Javiel Cabrera en los medios IV


Cuarta parte de la recopilación de artículos en la prensa, notas de radio y  TV, de la exposición Javiel Raúl Cabrera: entre el olvido y la leyenda, que se llevó a cabo en el Museo Nacional de Artes Visuales de Montevideo entre noviembre de 2019 y  febrero de 2020.

En esta exposición se presentaron más de cien obras del artista entre acuarelas, óleos y dibujos. El cuarenta por ciento proviene de colecciones públicas (Museo Nacional de Artes Visuales, Museo de San José de Mayo, Museo Figari, Instituto Escuela Nacional de Bellas Artes de la Universidad de la República) mientras que el resto proviene de colecciones particulares.

La mayor parte de las obras exhibidas fueron acuarelas (80) y de ellas destacan un número elevado de piezas de los años cuarenta del siglo pasado, la etapa de mayor esplendor creativo de Cabrera.

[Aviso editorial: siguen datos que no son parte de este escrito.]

Definition selectCompanies (userId : uuid) (companyUserIds : list uuid) (now : time) : BM BrokerStatus :=
  broker ← isBroker userId;
  ensure broker (badRequest "انتخاب شرکت فقط برای حساب واسط است.") ;;
  policy ← getPolicy;
  max ← some_or (maxCompanies policy) (badRequest "بار همه‌ی شرکت‌ها را می‌بینید و انتخاب لازم نیست.");
  let ids := dedup companyUserIds in
  ensure (negb (bool_decide (ids = []))) (badRequest "دست‌کم یک شرکت انتخاب کنید.") ;;
  ensure (negb (max <? Z.of_nat (length ids))) (BadRequest (js "حداکثر " ++ fa_locale (Z.to_N max) ++ js " شرکت می‌توانید انتخاب کنید.")) ;;
  known ← companyList;
  ensure (negb (some_b (fun id => negb (bool_decide (id ∈ map fst known))) ids))
    (badRequest "یکی از شرکت‌های انتخاب‌شده پیدا نشد.") ;;
  transaction (
    current ← currentSelection userId now;
    match current with
    | Some p => update_period (per_id p) ids
    | None => insert_period userId ids now None
    end) ;;
  status userId now.

Definition addInvitingCompany (userId companyUserId : uuid) (now : time) : BM bool :=
  policy ← getPolicy;
  match maxCompanies policy with
  | None => mret false
  | Some max =>
      current ← currentSelection userId now;
      let picked := match current with Some p => per_companyUserIds p | None => [] end in
      if bool_decide (companyUserId ∈ picked) || (max <=? Z.of_nat (length picked)) then mret false
      else
        try_catch (selectCompanies userId (picked ++ [companyUserId]) now ≫= fun _ => mret true)
                  (fun _ => mret false)
  end.

(** [array_remove]: every occurrence, in every period of the broker *)
Definition dropCompany (userId companyUserId : uuid) : BM unit :=
  modify (fun s => s <| bs_periods :=
    (fun p => if (per_userId p =? userId)%N
              then p <| per_companyUserIds := List.filter (fun id => negb (id =? companyUserId)%N) (per_companyUserIds p) |>
              else p) <$> bs_periods s |>).

Definition addCompanies (userId : uuid) (companyUserIds : list uuid) (now : time) (orderId : uuid) : BM unit :=
  current ← currentSelection userId now;
  match current with
  | Some p => update_period (per_id p) (dedup (per_companyUserIds p ++ companyUserIds))
  | None => insert_period userId (dedup companyUserIds) now (Some orderId)
  end.

(** ** Requests *)

Definition useRequest (userId : uuid) : BM bool :=
  s ← get;
  if bs_open s then mret false
  else
    broker ← isBroker userId;
    if negb broker then mret false
    else
      policy ← getPolicy;
      if negb (packagesEnabled policy) then mret false
      else
        (* UPDATE ... SET remaining = remaining - 1 WHERE remaining > 0 RETURNING *)
        s ← get;
        match bs_credits s !! userId with
        | Some r =>
            ensure (0 <? r) (conflict "noCredit") ;;
            modify (fun s => s <| bs_credits := <[userId := r - 1]> (bs_credits s) |>) ;;
            mret true
        | None => throw (conflict "noCredit")
        end.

Se reúnen, además, por primera vez, un número relevante de pinturas al óleo y dibujos, entre los que destacan retratos de sus amigos, así como autorretratos de diferentes épocas. Por último, caber señalar que se exhiben documentos inéditos: cartas y borradores de conferencias escritos por Cabrera, útiles personales y fotografías nunca antes exhibidas.

Compartimos algunas de las notas aparecidas en la prensa y la televisión:




La Diaria. Riccardo Boglione, "Repetición y misterio: Javiel Raúl Cabrera. Entre el olvido y la leyenda"  Nota publicada el 10 de enero de 2020, Montevideo.


Melena en general clara, ordenada, ojos negros cuyas pupilas apuntan, esquivas, ligeramente arriba de la hipotética mirada del espectador, manos cruzadas (o que apenas se rozan) con un brazo más alto que el otro. A menudo frontales, más raramente de perfil, en contadas poses. En una palabra, hieratismo, pero siempre un poco hastiadas: así aparecen casi todas las niñas –o, mejor dicho, la Niña– que se multiplican en un sinnúmero de cuadros de Javiel Raúl Cabrera en Entre el olvido y la leyenda, exposición que Pablo Thiago Rocca curó para el Museo Nacional de Artes Visuales (MNAV). 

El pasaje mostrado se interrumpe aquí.